Sunday, December 30, 2012

Riverside Docks

I regret that I cannot deliver gladder tidings with today's post, but, then again, I have always associated this season more with coldness, withering and death. Today we look at what once was: a pair of freight transshipment terminals operated by Estes Express Lines and Saia Motor Freight Line, respectively. These now erstwhile freight yards where located near the Boise River and Ann Morrison Park on the opposite side of Capitol Blvd. from Boise State University. Undoubtedly, this was an ideal location to move freight and dispatch trucks in the mid 1950s. Since that time, however, freeway construction and institutional creep have changed the character of this neighborhood, compelling Estes and Saia to relocate to more appropriate facilities near the Boise Airport. Sometime during the past nine months, these no-longer-relevant structures were leveled to the ground, likely to make room for student-oriented housing or low-rise commercial office buildings. Certainly, times change and this dense riverfront neighborhood is perhaps better off without the congestion associated with freight liner traffic. What is tragic, however, is how brusquely and unceremoniously we wipe loading docks off the face of the planet without so much as an acknowledgement of their years of dutiful service. May the memory of these and other docks be preserved in at least some modest way in the following video:


Sunday, November 18, 2012

Southeast Docks

Note: It's been over a month without a new post, and for that I apologize. But this lack of content hasn't been out of negligence. Sure, I could have just thrown up an image of any old dock and tacked on some uninspired, glib caption, but that wouldn't have been sincere, now would it? I care deeply about loading docks, and I'm not about to casually turn them into some gimmick. If a post takes a month or even a year, I wait until the spirit moves me, until my imagination is captured, until my eyes are wide and my mouth agape in awe. But enough about me. This blog is about the docks. 

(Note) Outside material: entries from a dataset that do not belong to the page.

Lemma triple_hCopyPieces src squares :
  holds (hCopyPieces src c squares) (fun _ => True).
Proof.
  induction squares as [|sq rest IH]; cbn [hCopyPieces].
  { by apply triple_ret. }
  eapply triple_bind; [apply triple_pure, pure_hCell|]. intros pl _.
  eapply triple_bind; [|intros ? _; apply IH].
  instantiate (1 := fun _ => True).
  destruct pl as [p|]; [|by apply triple_ret].
  eapply triple_bind; [apply triple_pure, pure_readPiece|]. intros v _.
  eapply triple_bind; [apply triple_alloc|]. intros q Hq.
  by apply triple_hSetCell, freshOpt_Some.
Qed.

Lemma triple_cloneTail src :
  holds (mbind (hCopyPieces src c allSquares) (fun _ =>
         mbind (readGame src) (fun o =>
         mbind (readKings (kingsRef o)) (fun kings =>
         mbind (readCaptured (capturedRef o)) (fun caps =>
         mbind (readHistory (historyRef o)) (fun hist =>
         mbind (alloc (OKings kings)) (fun kings' =>
         mbind (alloc (OCaptured (mkPerColor (ofWhite caps) (ofBlack caps))))
           (fun caps' =>
         mbind (alloc (OHistory hist)) (fun hist' =>
         mbind (updGame c (fun k =>
           mkGameObject (boardRef k) (oCurrentPlayer o) (oGameState o) hist'
             caps' (oLastMove o) kings' (oEnPassantTarget o)
             (oHalfMoveClock o) (oFullMoveNumber o))) (fun _ =>
         mret c))))))))))
        (fun r => r = c).
Proof.
  eapply triple_bind; [apply triple_hCopyPieces|]. intros ? _.
  eapply triple_bind; [apply triple_pure, pure_readGame|]. intros o _.
  eapply triple_bind; [apply triple_pure, pure_readKings|]. intros kings _.
  eapply triple_bind; [apply triple_pure, pure_readCaptured|]. intros caps _.
  eapply triple_bind; [apply triple_pure, pure_readHistory|]. intros hist _.
  eapply triple_bind; [apply triple_alloc|]. intros kings' Hk.
  eapply triple_bind; [apply triple_alloc|]. intros caps' Hc.
  eapply triple_bind; [apply triple_alloc|]. intros hist' Hh.
  eapply triple_bind; [|intros ? _; by apply triple_ret].
  instantiate (1 := fun _ => True).
  apply triple_updGame. by intros k (? & ? & ? & ?).
Qed.

Lemma triple_aiCloneTail src :
  holds (mbind (hCopyPieces src c allSquares) (fun _ =>
         mbind (readGame src) (fun o =>
         mbind (readKings (kingsRef o)) (fun kings =>
         mbind (alloc (OKings kings)) (fun kings' =>
         mbind (updGame c (fun k =>
           mkGameObject (boardRef k) (oCurrentPlayer o) (oGameState o)
             (historyRef k) (capturedRef k) (oLastMove k) kings'
             (oEnPassantTarget o) (oHalfMoveClock o) (oFullMoveNumber o)))
           (fun _ => mret c))))))
        (fun r => r = c).
Proof.
  eapply triple_bind; [apply triple_hCopyPieces|]. intros ? _.
  eapply triple_bind; [apply triple_pure, pure_readGame|]. intros o _.
  eapply triple_bind; [apply triple_pure, pure_readKings|]. intros kings _.
  eapply triple_bind; [apply triple_alloc|]. intros kings' Hk.
  eapply triple_bind; [|intros ? _; by apply triple_ret].
  instantiate (1 := fun _ => True).
  apply triple_updGame. by intros k (? & ? & ? & ?).
Qed.
End CloneFrame.

Lemma hCloneGame_Inv h0 g c h1 :
  hCloneGame g h0 = Some (c, h1) -> Inv h0 c h1.
Proof.
  unfold hCloneGame. intros (c' & hA & Hnew & Htail)%mbind_Some.
  apply (hNewGame_Inv h0) in Hnew; [|done].
  destruct (triple_cloneTail h0 c' g _ _ _ Hnew Htail) as [HI ->]. done.
Qed.

Lemma hAiCloneGame_Inv h0 g c h1 :
  hAiCloneGame g h0 = Some (c, h1) -> Inv h0 c h1.
Proof.
  unfold hAiCloneGame. intros (c' & hA & Hnew & Htail)%mbind_Some.
  apply (hNewGame_Inv h0) in Hnew; [|done].
  destruct (triple_aiCloneTail h0 c' g _ _ _ Hnew Htail) as [HI ->]. done.
Qed.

The industrial park just off South Federal Way near Interstate-84 and the Simplot Sports Complex is a melting pot. A diversity of loading dock breeds coexist here in harmony, reminding us that in even the most utilitarian contexts, uniformity need not stifle personality. Glimpse:

Although this one's completely detached from its parent warehouse, no dock is an island!

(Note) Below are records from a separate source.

(** The queries of [get_or_create_folder] and [delete_existing_docs]. *)
Definition is_folder_named (parent_id : option nat) (folder_name : string) (it : item)
  : bool :=
  bool_decide (item_kind it = Folder) && String.eqb (item_name it) folder_name
  && bool_decide (item_parent it = parent_id).

Definition is_doc_in (folder_id : nat) (it : item) : bool :=
  bool_decide (item_parent it = Some folder_id) && bool_decide (item_kind it = Docx).

(** [service.files().create(...).execute()] *)
Definition create (name : string) (k : kind) (parent : option nat) : M world nat :=
  fun w => (Ok (next_id w),
            {| items := items w ++ [{| item_id := next_id w; item_name := name;
                                       item_kind := k; item_parent := parent |}];
               next_id := S (next_id w); progress := progress w |}).

(** [service.files().delete(fileId=...).execute()] *)
Definition delete (file_id : nat) : M world unit :=
  fun w => if bool_decide (file_id ∈ item_id <$> items w)
           then (Ok tt, {| items := filter (fun it => item_id it <> file_id) (items w);
                           next_id := next_id w; progress := progress w |})
           else (Raise (Exception "HttpError 404"), w).

Definition get_or_create_folder (parent_id : option nat) (folder_name : string)
  : M world nat :=
  fun w => match filter (fun it => is_folder_named parent_id folder_name it = true)
                        (items w) with
           | f :: _ => (Ok (item_id f), w)
           | [] => create folder_name Folder parent_id w
           end.

Definition delete_existing_docs (folder_id : nat) : M world unit :=
  fun w => for_each (filter (fun it => is_doc_in folder_id it = true) (items w))
                    (fun f => delete (item_id f)) w.

Definition upload_docx (folder_id : nat) (local_file_path : string) : M world unit :=
  let fname := os_path_basename local_file_path in
  create fname Docx (Some folder_id) ;;; ret tt.

Definition progress_cb (vname : string) (pct : Z) (st : status) : M world unit :=
  fun w => (Ok tt, {| items := items w; next_id := next_id w;
                      progress := progress w ++ [(vname, pct, st)] |}).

Another detached dock, but this one opts for the high road.

A row of standard loading doors in the distance, complete with dock seals. There is always room for the classic.

Sunday, September 30, 2012

Bench Docks

Who can say they are bored when so many undiscovered sensory stimuli are out there just waiting to be found? There is always something to unearth, even in those places we consider most familiar. I experienced this earlier today, while walking along Emerald Street near the old railroad spur. An all-together peculiar loading dock revealed itself to me, and although hitherto unknown in my limited envelope of consciousness, I'm sure it's had and will continue to enjoy a long and storied life. Behold:

Note the unconventional truck-height-bumper/at-grade hydraulic-lift/recessed-bay-door combo. A dock is a dock is a dock!

Sunday, August 12, 2012

West Docks

Loading docks are all around us, whether or not we directly encounter them in our workaday lives. Take for instance any retail node of notable scale, such as the one at the southeast corner of Cole Road and Fairview Avenue in West Boise. Patrons of either the Albertsons grocery store or Burlington Coat Factory may only utilize the front entrances, but the less-frequented dorsal sides of the complex comprise a universe all their own:

Albertsons' lone dock, south side of building. Note the graceful decline to the below-grade dock.

Burlington Coat Factory's twin docks, east side of building. Note the north dock encumbered by a garbage dumpster. Why keep this lamp under a basket?

Friday, August 3, 2012

Downtown Docks

The Loading Area's inaugural post is a melancholy one, as it presents a loading dock that exists no longer in linear time but in the hearts and minds of those who loved it. I'm speaking of the venerable old Compton Transfer & Storage building that stood on Ninth Street south of Front from around 1948 until this past spring. Luckily, I managed to snap a few shots of the warehouse's wide, elegant docking area before the structure was razed to make room for the forthcoming JUMP project. Though not as ostentatious as its successor, the Compton Warehouse was a mainstay of the urban fabric in Downtown Boise's periphery for over six decades. It will be sorely missed, but change is inevitable and even the most robust loading dock's corporeal existence is ephemeral in the grand scheme.